AdvocacyRSS3 days ago
This is an announcement for a Myasthenia Gravis (MG) support group meeting in the Sacramento-Sierra region of California. The group meets on Saturday mornings at 10:00 AM. Support groups bring together people with the same condition to share experiences, ask questions, and find community support.
WHY IT MATTERSThis support group provides MG patients in Northern California a local opportunity to connect with others managing the same autoimmune condition and access peer support and shared resources.
AdvocacyRSS3 days ago
A support group for people with myasthenia gravis (MG), a rare condition where the immune system attacks muscles and causes weakness, is meeting in St. Petersburg, Florida. Support groups bring together patients and caregivers to share experiences, ask questions, and learn from each other about managing their condition.
WHY IT MATTERSIf you or a loved one has myasthenia gravis in the St. Petersburg area, this support group offers a chance to connect with others facing the same challenges and get practical advice from people living with the condition.
AdvocacyRSS3 days ago
A support group for people with myasthenia gravis (MG), a rare condition where the immune system attacks muscles and causes weakness, is meeting in the Hampton Roads area of Virginia. Support groups bring together patients and caregivers to share experiences, get information, and find emotional support from others dealing with the same condition.
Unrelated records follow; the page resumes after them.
Definition event_ok (e : InputEvent) : Prop :=
  match e with
  | KeyDown k m | KeyUp k m => is_byte k ∧ is_byte m
  | MouseMove x y => i32_ok x ∧ i32_ok y
  | MouseDown x y b | MouseUp x y b => i32_ok x ∧ i32_ok y ∧ is_byte b
  | MouseWheel d => i32_ok d
  | Resize w h => fits 32 w ∧ fits 32 h
  end.

(** What comes out of the queue for an event. *)
Definition delivered (e : InputEvent) : option InputEvent :=
  match e with
  | KeyDown _ _ | KeyUp _ _ => Some e
  | MouseMove x y => Some (MouseMove x (y mod 2 ^ 16))
  | _ => None
  end.

Lemma low_mask a k : 0 <= k → Z.land a (2 ^ k - 1) = a mod 2 ^ k.
Proof. intros Hk. rewrite <-Z.land_ones by done. f_equal. rewrite Z.ones_equiv. lia. Qed.

Lemma to_signed_u32 x : i32_ok x → to_signed 32 (x mod 2 ^ 32) = x.
Proof.
  unfold i32_ok, to_signed, wrap. intros Hx. cbv zeta. rewrite Zmod_mod. destruct (_ <? _) eqn:E; bools; dlia.
Qed.

Lemma lor_shift a b k : 0 <= k → 0 <= a < 2 ^ k → Z.lor a (Z.shiftl b k) = a + b * 2 ^ k.
Proof.
  intros Hk Ha. rewrite Z.lor_comm, Z.shiftl_mul_pow2, (lor_low _ _ k); [lia | done | apply Z_mod_mult | done | done].
Qed.

Lemma pack_key t k m : 0 <= t < 256 → is_byte k → Z.lor (Z.lor t (Z.shiftl k 8)) (Z.shiftl m 16) = t + k * 2 ^ 8 + m * 2 ^ 16.
Proof. unfold is_byte. intros Ht Hk. rewrite (lor_shift t), lor_shift; lia. Qed.

Lemma unpack_key t k m :
  0 <= t < 256 → is_byte k → is_byte m → let p := t + k * 2 ^ 8 + m * 2 ^ 16 in
  Z.land p 0xFF = t ∧ u8 (Z.shiftr p 8) = k ∧ u8 (Z.shiftr p 16) = m.
Proof.
  unfold is_byte. intros Ht Hk Hm. cbv zeta. rewrite (low_mask _ 8), !Z.shiftr_div_pow2 by lia. unfold wrap. dlia.
Qed.

Lemma pack_mouse x y : pack (MouseMove x y) = 3 + x mod 2 ^ 32 * 2 ^ 16 + y mod 2 ^ 16 * 2 ^ 48.
Proof.
  cbn [pack]. unfold wrap. change 0xFFFFFFFF with (2 ^ 32 - 1). rewrite !low_mask, !lor_shift by lia.
  assert (∀ z, z mod 2 ^ 64 mod 2 ^ 32 = z mod 2 ^ 32) as Hm by (intros; dlia). rewrite !Hm.
  assert (Z.shiftl (y mod 2 ^ 32) 48 mod 2 ^ 64 = Z.shiftl (y mod 2 ^ 16) 48) as ->.
  { rewrite !Z.shiftl_mul_pow2 by lia. dlia. }
  rewrite lor_shift; [done | lia | dlia].
Qed.

Lemma unpack_pack e : event_ok e → unpack (pack e) = delivered e.
Proof.
  destruct e as [k m | k m | x y | x y b | x y b | d | w h]; intros He; try done.
  - destruct He as [Hk Hm]. cbn [pack]. rewrite pack_key by (done || lia).
    destruct (unpack_key 1 k m ltac:(lia) Hk Hm) as (E1 & E2 & E3). unfold unpack. by rewrite E1, E2, E3.
  - destruct He as [Hk Hm]. cbn [pack]. rewrite pack_key by (done || lia).
    destruct (unpack_key 2 k m ltac:(lia) Hk Hm) as (E1 & E2 & E3). unfold unpack. by rewrite E1, E2, E3.
  - destruct He as [Hx Hy]. rewrite pack_mouse. unfold unpack. cbn [delivered].
    set (p := 3 + _ + _). assert (Z.land p 0xFF = 3) as -> by (rewrite (low_mask _ 8) by lia; subst p; dlia).
    cbn [Z.eqb Pos.eqb]. do 2 f_equal.
    + rewrite (low_mask _ 32), Z.shiftr_div_pow2 by lia. etrans; [| by apply to_signed_u32]. f_equal. subst p. dlia.
    + rewrite (low_mask _ 32), Z.shiftr_div_pow2 by lia.
      replace (p / 2 ^ 48) with (y mod 2 ^ 16) by (subst p; dlia). apply to_signed_u32. unfold i32_ok. dlia.
Qed.

(** ** The queue is a queue *)

Record queue_is (q : InputQueue) (l : list InputEvent) : Prop := {
  qi_len : length (events q) = 256%nat;
  qi_head : 0 <= head q < 256;
  qi_count : zlen l <= 255;
  qi_tail : tail q = (head q + zlen l) mod 256;
  qi_at : ∀ k e, l !! k = Some e → events q !! Z.to_nat ((head q + Z.of_nat k) mod 256) = Some (pack e);
}.

Definition keep_newest (l : list InputEvent) : list InputEvent := if zlen l =? 255 then drop 1 l else l.

Lemma ring_ne h a b : 0 <= a → a < b → b - a < 256 → (h + a) mod 256 ≠ (h + b) mod 256.
Proof. intros. dlia. Qed.

(** A word at the end of the ring, seen from [h], with [l] before it. *)
Lemma queue_put ev h (l : list InputEvent) e :
  length ev = 256%nat → zlen l <= 255 →
  (∀ k x, l !! k = Some x → ev !! Z.to_nat ((h + Z.of_nat k) mod 256) = Some (pack x)) →
  ∀ k x, (l ++ [e]) !! k = Some x →
  <[Z.to_nat ((h + zlen l) mod 256) := pack e]> ev !! Z.to_nat ((h + Z.of_nat k) mod 256) = Some (pack x).
Proof.
  intros Hev Hl H k x Hk. unfold zlen in *.
  pose proof (Z.mod_pos_bound (h + Z.of_nat (length l)) 256 ltac:(lia)).
  pose proof (Z.mod_pos_bound (h + Z.of_nat k) 256 ltac:(lia)).
  destruct (decide (k = length l)) as [-> |].
  - rewrite list_lookup_middle in Hk by done. injection Hk as ->. apply list_lookup_insert_eq. lia.
  - pose proof (lookup_lt_Some _ _ _ Hk) as Hlt. rewrite length_app in Hlt. cbn in Hlt.
    rewrite lookup_app_l in Hk by lia. pose proof (ring_ne h (Z.of_nat k) (Z.of_nat (length l))).
    rewrite list_lookup_insert_ne by lia. by apply H.
Qed.
Lemma grid_imap n f l : grid n l → (∀ i r, length (f i r) = length r) → grid n (imap f l).
Proof.
  intros [Hl Hr] Hf. split; [by rewrite length_imap |]. apply Forall_lookup_2. intros i r Hi.
  rewrite list_lookup_imap in Hi. apply fmap_Some in Hi as (r' & Hi & ->). rewrite Hf. by eapply Forall_lookup_1 in Hr.
Qed.

Lemma grid_insert n l i r : grid n l → length r = 256%nat → grid n (<[i := r]> l).
Proof. intros [Hl Hr] H. split; [by rewrite length_insert | by apply Forall_insert]. Qed.

Lemma length_clear lo hi r : length (clear_cells lo hi r) = length r.
Proof. apply length_imap. Qed.

Lemma length_copy n src dst : length (copy_cells n src dst) = length dst.
Proof. apply length_imap. Qed.

Lemma grid_row n l i : grid n l → 0 <= i < Z.of_nat n → ∃ r, aget l i = Done r ∧ length r = 256%nat.
Proof.
  intros [Hl Hr] Hi. destruct (aget_in_range l i) as [r E]; [unfold zlen; lia |]. exists r. split; [done |].
  apply aget_lookup in E as [_ E]. by eapply Forall_lookup_1 in Hr.
Qed.

Record frame_ok (t : TerminalEmulator) : Prop := {
  fo_dims : 1 <= cols t <= 256 ∧ 1 <= rows t <= 64;
  fo_screen : grid 64 (screen t);
  fo_back : grid 512 (scrollback t);
  fo_parser : parser_ok (parser t);
}.

Record term_ok (t : TerminalEmulator) : Prop := {
  to_frame : frame_ok t;
  to_cursor : 0 <= cursor_row t < 64 ∧ 0 <= cursor_col t <= 256;
}.

Definition plain (t : TerminalEmulator) : Prop :=
  fg_color t = 0xFFD0D0D0 ∧ bg_color t = 0xFF1E1E2E ∧ bold t = false ∧ italic t = false ∧ underline t = false ∧ inverse t = false.

(** Only the ring changes. *)
Lemma save_rows_shape t l :
  grid 512 (scrollback t) →
  ∃ sb n, foldl save_row t l = t <| scrollback := sb |> <| scrollback_rows := n |> ∧ grid 512 sb.
Proof.
  revert t. induction l as [| i l IH]; intros t Ht; cbn [foldl]; [by exists (scrollback t), (scrollback_rows t); destruct t |].
  destruct (IH (save_row t i)) as (sb & n & -> & Hsb); [| by exists sb, n].
  cbn. destruct Ht as [Hl Hr]. split; [by rewrite length_alter |]. apply Forall_alter; [done |].
  intros r _ Hlen. by rewrite length_copy.
Qed.

Lemma u32_pred n : 1 <= n <= 256 → u32 (n - 1) = n - 1.
Proof. intros Hn. apply wrap_small. unfold fits. lia. Qed.

Lemma scroll_up_frame t n :
  frame_ok t →
  frame_ok (scroll_up t n) ∧ rows (scroll_up t n) = rows t ∧ cols (scroll_up t n) = cols t ∧
  cursor_col (scroll_up t n) = cursor_col t ∧
  (cursor_row (scroll_up t n) = rows t - 1 ∨ cursor_row (scroll_up t n) = cursor_row t) ∧
  (plain t → plain (scroll_up t n)).
Proof.
  intros [[Hc Hr] Hs Hb Hp]. unfold scroll_up. cbv zeta.
  destruct (save_rows_shape t (zseq 0 (Z.min n (rows t))) Hb) as (sb & k & -> & Hsb).
  match goal with |- context [imap ?f ?l] => set (scr := imap f l) end.
  assert (grid 64 scr) as Hscr.
  { apply grid_imap; [done |]. intros i r. cbv zeta. repeat case_match; by rewrite ?length_copy, ?length_clear. }
  cbn -[wrap Z.sub Z.max scr] in *.
  destruct (_ <=? _); (split; [by split |]); cbn -[wrap Z.sub Z.max scr]; do 3 (split; [done |]); (split; [| done]);
    [left; apply u32_pred; lia | by right].
Qed.

Lemma scroll_up_ok t n : term_ok t → term_ok (scroll_up t n) ∧ (plain t → plain (scroll_up t n)).
Proof.
  intros [Hf [Hcr Hcc]]. destruct (scroll_up_frame t n Hf) as (Hf' & _ & _ & Hcol & Hrow & Hp). split; [| done].
  destruct Hf as [[Hc Hr] _ _ _]. split; [done |]. lia.
Qed.

Lemma scroll_down_ok t n : term_ok t → term_ok (scroll_down t n) ∧ (plain t → plain (scroll_down t n)).
Proof.
  intros [[Hd Hs Hb Hp] Hcur]. split; [| done]. unfold scroll_down. split; [| done]. split; try done. cbn.
  apply grid_imap; [done |]. intros i r. cbv zeta. repeat case_match; by rewrite ?length_copy, ?length_clear.
Qed.

Lemma clear_rows_ok t lo hi : frame_ok t → grid 64 (clear_rows t lo hi).
Proof. intros Ht. apply grid_imap; [apply Ht |]. intros i r. case_match; by rewrite ?length_clear. Qed.

Lemma wrap_line_ok t :
  term_ok t → term_ok (wrap_line t) ∧ cursor_col (wrap_line t) < cols (wrap_line t) ∧ (plain t → plain (wrap_line t)).
Proof.
  intros Ht. pose proof Ht as [Hf [Hcr Hcc]]. pose proof Hf as [[Hc Hr] Hs Hb Hp].
  unfold wrap_line. destruct (cols t <=? cursor_col t) eqn:E; bools; [| done].
  assert (u32 (cursor_row t + 1) = cursor_row t + 1) as Hu by (apply wrap_small; unfold fits; lia).
  set (t1 := t <| cursor_col := 0 |> <| cursor_row := u32 (cursor_row t + 1) |>).
  assert (frame_ok t1) as Hf1 by (by split).
  change (rows t1) with (rows t). change (cursor_row t1) with (u32 (cursor_row t + 1)).
  destruct (rows t <=? u32 (cursor_row t + 1)) eqn:E2; bools.
  - destruct (scroll_up_frame t1 1 Hf1) as (Hf' & Hr' & Hc' & Hcol & _ & Hpl). change (cols t1) with (cols t) in Hc'.
    change (cursor_col t1) with 0 in Hcol. rewrite u32_pred by lia.
    split; [| split; [cbn -[scroll_up Z.sub]; lia | intros Hpt; by apply Hpl]]. split; [by destruct Hf' |]. cbn -[scroll_up Z.sub]. lia.
  - split; [| split; [cbn; lia | done]]. split; [done |]. cbn -[wrap Z.add]. lia.
Qed.

Lemma put_char_run t c : term_ok t → ∃ t', put_char t c = Done t' ∧ term_ok t' ∧ (plain t → plain t').
Proof.
  intros Ht. destruct (wrap_line_ok t Ht) as (Ht1 & Hlt & Hpl). unfold put_char. cbv zeta.
  set (t1 := wrap_line t) in *. pose proof Ht1 as [Hf [Hcr Hcc]]. pose proof Hf as [[Hc Hr] Hs Hb Hp].
  destruct (grid_row 64 (screen t1) (cursor_row t1) Hs Hcr) as (r & -> & Hlr). cbn [mbind outcome_bind].
  destruct (aget_in_range r (cursor_col t1)) as [cell ->]; [unfold zlen; lia |]. cbn [mbind outcome_bind].
  rewrite aset_in_range by (unfold zlen; lia). cbn [mbind outcome_bind].
  rewrite aset_in_range by (destruct Hs; unfold zlen; lia). cbn [mbind outcome_bind].
  eexists. split; [reflexivity |]. split; [| done].
  assert (u32 (cursor_col t1 + 1) = cursor_col t1 + 1) as Hu by (apply wrap_small; unfold fits; lia).
  split; [split; try done; cbn; apply grid_insert; [done |]; by rewrite length_insert |]. cbn -[wrap Z.add]. lia.
Qed.

Lemma clear_in_row_run t lo :
  term_ok t → ∃ t', clear_in_row t lo = Done t' ∧ term_ok t' ∧ (plain t → plain t').
Proof.
  intros Ht. pose proof Ht as [Hf [Hcr Hcc]]. pose proof Hf as [[Hc Hr] Hs Hb Hp]. unfold clear_in_row.
  destruct (lo <? cols t); [| eexists; split; [reflexivity |]; split; [by split | done]].
  destruct (grid_row 64 (screen t) (cursor_row t) Hs Hcr) as (r & -> & Hlr). cbn [mbind outcome_bind].
  rewrite aset_in_range by (destruct Hs; unfold zlen; lia). cbn [mbind outcome_bind].
  eexists. split; [reflexivity |]. split; [| done]. split; [| done]. split; try done. cbn.
  apply grid_insert; [done |]. by rewrite length_clear.
Qed.

Lemma clear_ok t : term_ok t → term_ok (clear t) ∧ (plain t → plain (clear t)).
Proof.
  intros [Hf Hcur]. pose proof Hf as [Hd Hs Hb Hp]. split; [| done]. split; [| cbn; lia]. split; try done. by apply clear_rows_ok.
Qed.

Lemma u32_fits x : 0 <= x < 2 ^ 32 → u32 x = x.
Proof. intros. by apply wrap_small. Qed.

Lemma apply_action_run t a :
  term_ok t → action_ok a → ∃ t', apply_action t a = Done t' ∧ term_ok t' ∧ (inert (Some a) → plain t → plain t').
Proof.
  intros Ht Ha. pose proof Ht as [Hf [Hcr Hcc]]. pose proof Hf as [[Hc Hr] Hs Hb Hp].
  assert (∀ row col, 0 <= row < 64 → 0 <= col <= 256 → term_ok (t <| cursor_row := row |> <| cursor_col := col |>)) as Hmove
    by (intros; by split).
  assert (∀ row, 0 <= row < 64 → term_ok (t <| cursor_row := row |>)) as Hrow by (intros; by split).
  assert (∀ col, 0 <= col <= 256 → term_ok (t <| cursor_col := col |>)) as Hcol by (intros; by split).
  assert (∀ x, 0 <= u32 x) as Hu by (intros; apply wrap_bound; lia).
  destruct a; cbn [apply_action action_ok] in *; rewrite ?u32_pred by lia; try done;
    try (eexists; split; [reflexivity |]; split; [| done];
         first [by split | apply Hmove; lia | apply Hrow; specialize (Hu (cursor_row t + n)); lia
               | apply Hcol; specialize (Hu (cursor_col t + n)); lia | apply Hcol; lia]).
  - destruct (put_char_run t ch0 Ht) as (t' & -> & ? & ?). eauto.
  - eexists. split; [reflexivity |]. split; [by apply clear_ok |]. intros _. by apply clear_ok.
  - destruct (clear_in_row_run t 0 Ht) as (t' & -> & ? & ?). eauto.
  - destruct (clear_in_row_run t (cursor_col t) Ht) as (t' & -> & ? & ?). eauto.
  - eexists. split; [reflexivity |]. split; [| done]. split; [| done]. split; try done. by apply clear_rows_ok.
  - eexists. split; [reflexivity |]. split; [| done]. split; [| done]. split; try done. destruct Hp as [Hp1 Hp2 Hp3 Hp4]. by split.
  - eexists. split; [reflexivity |]. split; [| done]. destruct Hp as [Hp1 Hp2 Hp3 Hp4]. split; [done |]. cbn. lia.
  - eexists. split; [reflexivity |]. destruct (_ <=? _) eqn:E; bools.
    + destruct (scroll_up_ok t 1 Ht). auto.
    + split; [| done]. apply Hrow. specialize (Hu (cursor_row t + 1)). lia.
  - eexists. split; [reflexivity |]. destruct (_ <? _) eqn:E; bools; split; try done. apply Hcol. lia.
  - eexists. split; [reflexivity |]. split; [| done]. apply Hcol. specialize (Hu ((cursor_col t / 8 + 1) * 8)). lia.
Qed.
WHY IT MATTERSIf you or a loved one has myasthenia gravis in the Hampton Roads area, this support group offers a chance to connect with others managing the same rare condition and access local resources and peer support.
AdvocacyRSS3 days ago
A support group for people with myasthenia gravis (MG), a rare condition where the immune system weakens muscles, is meeting in Northeastern Pennsylvania. Support groups bring together patients and caregivers to share experiences, get information, and find emotional support from others dealing with the same condition.
WHY IT MATTERSThis support group provides a local community resource for MG patients in Northeastern PA to connect with others managing this rare autoimmune condition and access peer support.